Privacy fears mean German court overturns part of telecoms law
Germany’s constitutional court has thrown down another section of telecoms law covering how telcos handle personal information.
Friday’s ruling by the court (pictured: CC by SA), based in Karlsruhe, follows a determination in May that makes illegal for the German intelligence service to monitor telecoms traffic of foreigners going through networks and data centres. The latest ruling covers all users within Germany.
The latest decision by the Federal Constitutional Court – or Bundesverfassungsgericht – extends the rules to manual procedures, overturning part of the country’s Telecommunications Act (Telekommunikationsgesetz or TKG), which the court has declared unconstitutional.
The case was brought by subscribers to telecoms and internet services, including politicians Patrick Breyer and Katharina Nocun. “The manual information procedure enables security authorities to obtain information from telecommunications enterprises, in particular, information on subscribers of telecommunications services or an IP address assigned at a certain point in time,” said the court.

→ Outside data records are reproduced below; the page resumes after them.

Definition d_RevertToSnapshot (revid : Z) : DM unit :=
  s ← gget;
  let revs := dd_validRevisions s in
  let idx := search (length revs) (λ i, revid <=? rev_id (revs !!! i)) in
  if (idx =? length revs)%nat || negb (rev_id (revs !!! idx) =? revid) then
    gpanic "revision id cannot be reverted"
  else
    let snapshot := rev_journalIndex (revs !!! idx) in
    d_undo_all (reverse (drop snapshot (dd_journal s)));;
    gmodify (λ s, s <| dd_journal ::= take snapshot |> <| dd_validRevisions ::= take idx |>).

(** ** Writing back *)

Definition d_updateStateObject (o : OBJ) : DM unit :=
  s ← gget;
  let '(tr, err) := TryUpdate (dd_trie s) (do_address o) (rlp_EncodeDelegate (do_data o)) in
  gmodify (λ s, s <| dd_trie := tr |>);;
  d_setError err.

Definition d_deleteStateObject (o : OBJ) : DM unit :=
  d_setStateObject (o <| do_deleted := true |>);;
  s ← gget;
  let '(tr, err) := TryDelete (dd_trie s) (do_address o) in
  gmodify (λ s, s <| dd_trie := tr |>);;
  d_setError err.

Definition d_clearJournal : DM unit :=
  gmodify (λ s, s <| dd_journal := [] |> <| dd_validRevisions := [] |>).

Definition d_current (addr : address) : DM OBJ :=
  s ← gget;
  match dd_objects s !! addr with
  | Some o => mret o
  | None => gpanic "nil delegate object"
  end.

Definition d_finalise_object (addr : address) : DM unit :=
  o ← d_current addr;
  if do_suicided o then d_deleteStateObject o
  else
    d_on_object o d_updateRoot;;
    o' ← d_current addr;
    d_updateStateObject o'.

Fixpoint d_finalise_loop (addrs : list address) : DM unit :=
  match addrs with
  | [] => mret tt
  | addr :: addrs => d_finalise_object addr;; d_finalise_loop addrs
  end.

Definition d_Finalise : DM unit :=
  s ← gget;
  d_finalise_loop (elements (dd_dirty s));;
  d_clearJournal.

Definition d_IntermediateRoot : DM hash :=
  d_Finalise;;
  greads (λ s, trie_Hash (dd_trie s)).

Fixpoint loadDelegateToCache (keys : list address) : DM unit :=
  match keys with
  | [] => mret tt
  | addr :: keys => _ ← d_GetStateObject addr; loadDelegateToCache keys
  end.

Definition d_New (root : hash) : outcome (DDB + gerror) :=
  match ddb_OpenTrie root with
  | inr err => Ret (inr err)
  | inl tr =>
    let s := mkDelegateDB tr ∅ ∅ None hash0 hash0 0 ∅ 0 [] [] 0 in
    match loadDelegateToCache (trie_keys tr) s with
    | Ret (_, s') => Ret (inl s')
    | Panic w => Panic w
    end
  end.

Definition d_Reset (root : hash) : DM (option gerror) :=
  match ddb_OpenTrie root with
  | inr err => mret (Some err)
  | inl tr =>
    gmodify (λ s, s <| dd_trie := tr |> <| dd_objects := ∅ |> <| dd_dirty := ∅ |>
                    <| dd_thash := hash0 |> <| dd_bhash := hash0 |> <| dd_txIndex := 0 |>
                    <| dd_logs := ∅ |> <| dd_logSize := 0 |>);;
    d_clearJournal;;
    mret None
  end.
End Operations.
(** C4: The votes of a delegate are the accounts that vote for it.  If the delegate
    state and the accounts agree in this way before a vote transaction whose votes name
    candidates, [Vote] accepts it - so that it is neither refused nor taken back - and
    every delegate of the list [Vote] was given is a registered one of the delegate
    state, then counting them
    ([voteChangeToDelegateState]) cannot fail, whatever order the counts are visited
    in and whatever else the transaction did to balances, nonces and code, and the
    delegate state and the accounts agree afterwards.  The vote lists stay free of
    duplicates, with one AOA locked per vote, in arrays of their own. *)
Theorem votes_add_up {AT ST DT DS} `{ENV : StateEnv AT ST slice} `{DENV : DelegateEnv DT DS}
    (keccak : bytes → bytes) (iterate : gmap bytes Z → list (bytes * Z)) (grow : nat → nat) (h h' : heap)
    (s s' s2 : StateDB AT ST slice) (d : DelegateDB DT DS) (voters : list address) (user : address)
    (tx : VoteTx) (vs : list VoteItem) (dl : gset address) (max t : Z) :
  (∀ m, iterate m ≡ₚ map_to_list m) → wf s → loaded d → ledger h s d voters →
  NoDup voters → user ∈ voters → Z.of_nat (length voters) < 2 ^ 63 → Z.of_nat (length vs) < 2 ^ 63 →
  (∀ c, c ∈ dl → ∃ o, dd_objects d !! c = Some o ∧ serves o) →
  Forall has_candidate vs →
  tx_Action tx = ActionAddVote ∨ tx_Action tx = ActionSubVote → tx_Vote tx = inl vs →
  Vote grow user vs (Some dl) max (h, s) = Ret (None, (h', s')) → wf s2 → same_votes s' s2 →
  ∃ s3 d', voteChangeToDelegateState keccak iterate user tx t (s2, d) = Ret (None, (s3, d')) ∧
    ledger h' s3 d' voters.
Proof.
  intros Hit W Ld L Hd Hu Hlv Hlen Hdl Hc Ha Hv E W2 S2.
  destruct (Vote_frame grow h s d voters user vs dl max None h' s' W L Hu Hc E eq_refl)
    as (W' & Ev & Hok & Hx & Hval & Hap).
  destruct (lg_voters _ _ _ _ L user Hu) as [_ Hn].
  assert (Hnet : ∀ c, net vs c = ind (c ∈ votes h' s' user) - ind (c ∈ votes h s user)).
  { intros c. by apply (vote_all_net dl vs _ _ c Hn Ev). }
  assert (Hsup : ∀ c, support h' s' voters c = support h s voters c + net vs c).
  { intros c. rewrite Hnet, (support_change h s h' s' voters user c); [lia|done|done|]. intros a Hne. by apply Hx. }
  destruct (voteChange_run keccak iterate Hit s2 d user tx vs t) as (e & s3 & d' & E3 & R3 & He & Ho); try done.
  { by apply (vote_all_net dl vs _ _ user Hn Ev). }
  { intros c o Hco. rewrite (lg_votes _ _ _ _ L c o Hco), <- Hsup. pose proof (support_bounds h' s' voters c). lia. }
  assert (e = None) as ->.
  { apply He. intros c Hm. unfold acceptable. destruct (Z.ltb_spec (net vs c) 0) as [Hneg|Hpos].
    - assert (Hin : c ∈ votes h s user).
      { rewrite Hnet in Hneg. unfold ind in Hneg. repeat case_decide; done || lia. }
      destruct (lg_known _ _ _ _ L _ _ Hin) as [o Hco]. rewrite Hco, (lg_votes _ _ _ _ L c o Hco).
      pose proof (support_bounds h' s' voters c). specialize (Hsup c). lia.
    - destruct (Hdl c) as (o & Hco & Hs); [by eapply (vote_all_net dl vs)|]. by rewrite Hco. }
  exists s3, d'. split; [done|]. specialize (Ho eq_refl).
  assert (S3 : same_votes s' s3).
  { intros a. unfold lock. rewrite (reads_acct _ _ a R3). apply S2. }
  eapply ledger_after; try done. intros c Hin.
  destruct (decide (c ∈ votes h s user)) as [Hold|Hnew]; [by apply (lg_known _ _ _ _ L user)|].
  assert (net vs c = 1) as H1 by (rewrite Hnet; unfold ind; rewrite decide_True, decide_False by done; lia).
  destruct (Hdl c) as (o & Hco & _); [|by rewrite Hco].
  apply (vote_all_net dl vs _ _ c Hn Ev); [|lia]. destruct (decide (mentions vs c)) as [|Hm]; [done|].
  apply net_unmentioned in Hm. lia.
Qed.

(** ** A sample *)

Module SampleLedger.
Import SampleVotes.

(** Delegates over a finite map, none of which is stored yet. *)
#[export] Instance delegate_env : DelegateEnv (gmap address bytes) (gmap hash bytes) := {|
  ddb_OpenTrie h := if decide (h = hash0) then inl ∅ else inr "missing trie node"%string;
  ddb_OpenStorageTrie _ h := if decide (h = hash0) then inl ∅ else inr "missing trie node"%string;
  d_Keccak256Hash b := to_word 256 (be_val b + 7);
  trie_keys t := (map_to_list t).*1;
  rlp_EncodeDelegate d := Sample.serialize (d_Root d, d_Vote d, d_Nickname d, d_RegisterTime d, d_Delete d);
  rlp_DecodeDelegate b :=
    (λ '(r, v, n, t, x), mkDelegate r v n t x) <$> Sample.deserialize b;
  d_rlp_EncodeValue h := hash_bytes h;
  d_rlp_SplitValue b := (b, None)
|}.

Definition delegate (a : address) (votes : Z) : delegateObject (gmap hash bytes) :=
  mkDObject a (mkDelegate hash0 votes [] 0 false) None None ∅ ∅ false false false.

Definition sample_ddb : DelegateDB (gmap address bytes) (gmap hash bytes) :=
  mkDelegateDB ∅ {[ ca := delegate ca 1; cb := delegate cb 1; cc := delegate cc 1 ]} ∅ None hash0 hash0 0 ∅ 0 [] [] 0.

Lemma sample_lookup c o :
  dd_objects sample_ddb !! c = Some o → c ∈ [ca; cb; cc] ∧ o = delegate c 1.
Proof.
  simpl. rewrite !lookup_insert, lookup_singleton. repeat case_decide; intros; simplify_eq;
    (split; [set_solver|done]).
Qed.

Lemma sample_known c : c ∈ [ca; cb; cc] → dd_objects sample_ddb !! c = Some (delegate c 1).
Proof.
  rewrite !elem_of_cons, elem_of_nil. intros Hc. unfold sample_ddb. cbn [dd_objects].
  rewrite !lookup_insert, lookup_singleton. repeat case_decide; naive_solver congruence.
Qed.

Lemma sample_serve c : c ∈ delegates → ∃ o, dd_objects sample_ddb !! c = Some o ∧ serves o.
Proof.
  intros Hd. exists (delegate c 1). split; [|exact (conj eq_refl eq_refl)]. apply sample_known.
  revert Hd. unfold delegates. rewrite !elem_of_union, !elem_of_singleton, !elem_of_cons. tauto.
Qed.

Lemma sample_loaded : loaded sample_ddb.
Proof.
  constructor.
  - done.
  - by intros a o [_ ->]%sample_lookup.
  - intros a o [_ ->]%sample_lookup. simpl. lia.
Qed.

Lemma sample_acct a :
  acct (sample_state 0) a = if decide (a = voter) then voter_account 0 else account0.
Proof.
  unfold acct, live, load. cbn [s_stateObjects sample_state]. rewrite lookup_singleton.
  repeat case_decide; done.
Qed.

Lemma sample_votes a : votes sample_heap (sample_state 0) a = if decide (a = voter) then [ca; cb; cc] else [].
Proof. unfold votes. rewrite sample_acct. case_decide; by vm_compute. Qed.

Lemma sample_ledger : ledger sample_heap (sample_state 0) sample_ddb [voter].
Proof.
  constructor.
  - intros c o [Hc ->]%sample_lookup. simpl. rewrite sample_votes. unfold ind.
    rewrite !decide_True by done. done.
  - intros a c. rewrite sample_votes. case_decide; [|by intros ?%elem_of_nil].
    intros Hc. rewrite sample_known by done. done.
  - intros a ->%list_elem_of_singleton. unfold voter_ok, lock. rewrite sample_votes, sample_acct.
    rewrite !decide_True by done. split; [done|]. apply (bool_decide_unpack _). by vm_compute.
  - intros a Ha. rewrite sample_votes, decide_False; [done|]. intros ->. apply Ha. set_solver.
  - intros a. rewrite sample_acct. case_decide; vm_compute; lia.
  - intros a b Hab. rewrite !sample_acct. repeat case_decide; try done. congruence.
Qed.
End SampleLedger.
Import SampleVotes SampleLedger.

Lemma votes_add_up_witness :
  ∃ h' s' s3 d',
    Vote double voter [sub ca; addv ca; sub cb] (Some delegates) 101 (sample_heap, sample_state 0) =
      Ret (None, (h', s')) ∧
    voteChangeToDelegateState (λ b, b) map_to_list voter
      (mkVoteTx ActionAddVote (inl [sub ca; addv ca; sub cb]) []) 5 (s', sample_ddb) = Ret (None, (s3, d')) ∧
    ledger h' s3 d' [voter].
Proof.
  assert (Hc : Forall has_candidate [sub ca; addv ca; sub cb]) by (by repeat constructor; intros _; eexists).
  destruct (Vote_run double sample_heap (sample_state 0) voter [sub ca; addv ca; sub cb] delegates 101 (Aoa * 3))
    as (r & h' & s' & E & W' & _ & _ & R).
  - apply sample_state_wf.
  - by vm_compute.
  - by vm_compute; lia.
  - done.
  - assert (Hr : r = None).
    { replace (vote_all _ _ _) with (Some [cc; ca]) in R by (by vm_compute). cbv zeta in R.
      replace (_ >? _) with false in R by (by vm_compute). apply R. }
    subst r. exists h', s'.
    destruct (votes_add_up (λ b, b) map_to_list double sample_heap h' (sample_state 0) s' s' sample_ddb [voter] voter
      (mkVoteTx ActionAddVote (inl [sub ca; addv ca; sub cb]) []) [sub ca; addv ca; sub cb] delegates 101 5)
      as (s3 & d' & E3 & L3).
    + intros m. apply Permutation_refl.
    + apply sample_state_wf.
    + apply sample_loaded.
    + apply sample_ledger.
    + apply NoDup_singleton.
    + by apply list_elem_of_singleton.
    + simpl. lia.
    + simpl. lia.
    + exact sample_serve.
    + exact Hc.
    + by left.
    + reflexivity.
    + exact E.
    + exact W'.
    + exact (same_votes_refl s').
    + exists s3, d'. split_and!; assumption.
Defined.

Germany’s history – including laws passed in the 1933-45 Nazi era and by the former government of East Germany until the Berlin Wall came down in 1989 – mean the country’s legal institutions are extremely suspicious of laws on interception of data.
In the official English translation of the ruling, it added that the information covered includes subscriber data and traffic data, not content.
The court declared: “Provisions on transferring and retrieving data must adequately limit the purposes of the utilisation of data, particularly by establishing thresholds for the use of powers as part of the constituent elements of the provision and by providing for sufficiently meaningful protection of legal interests.”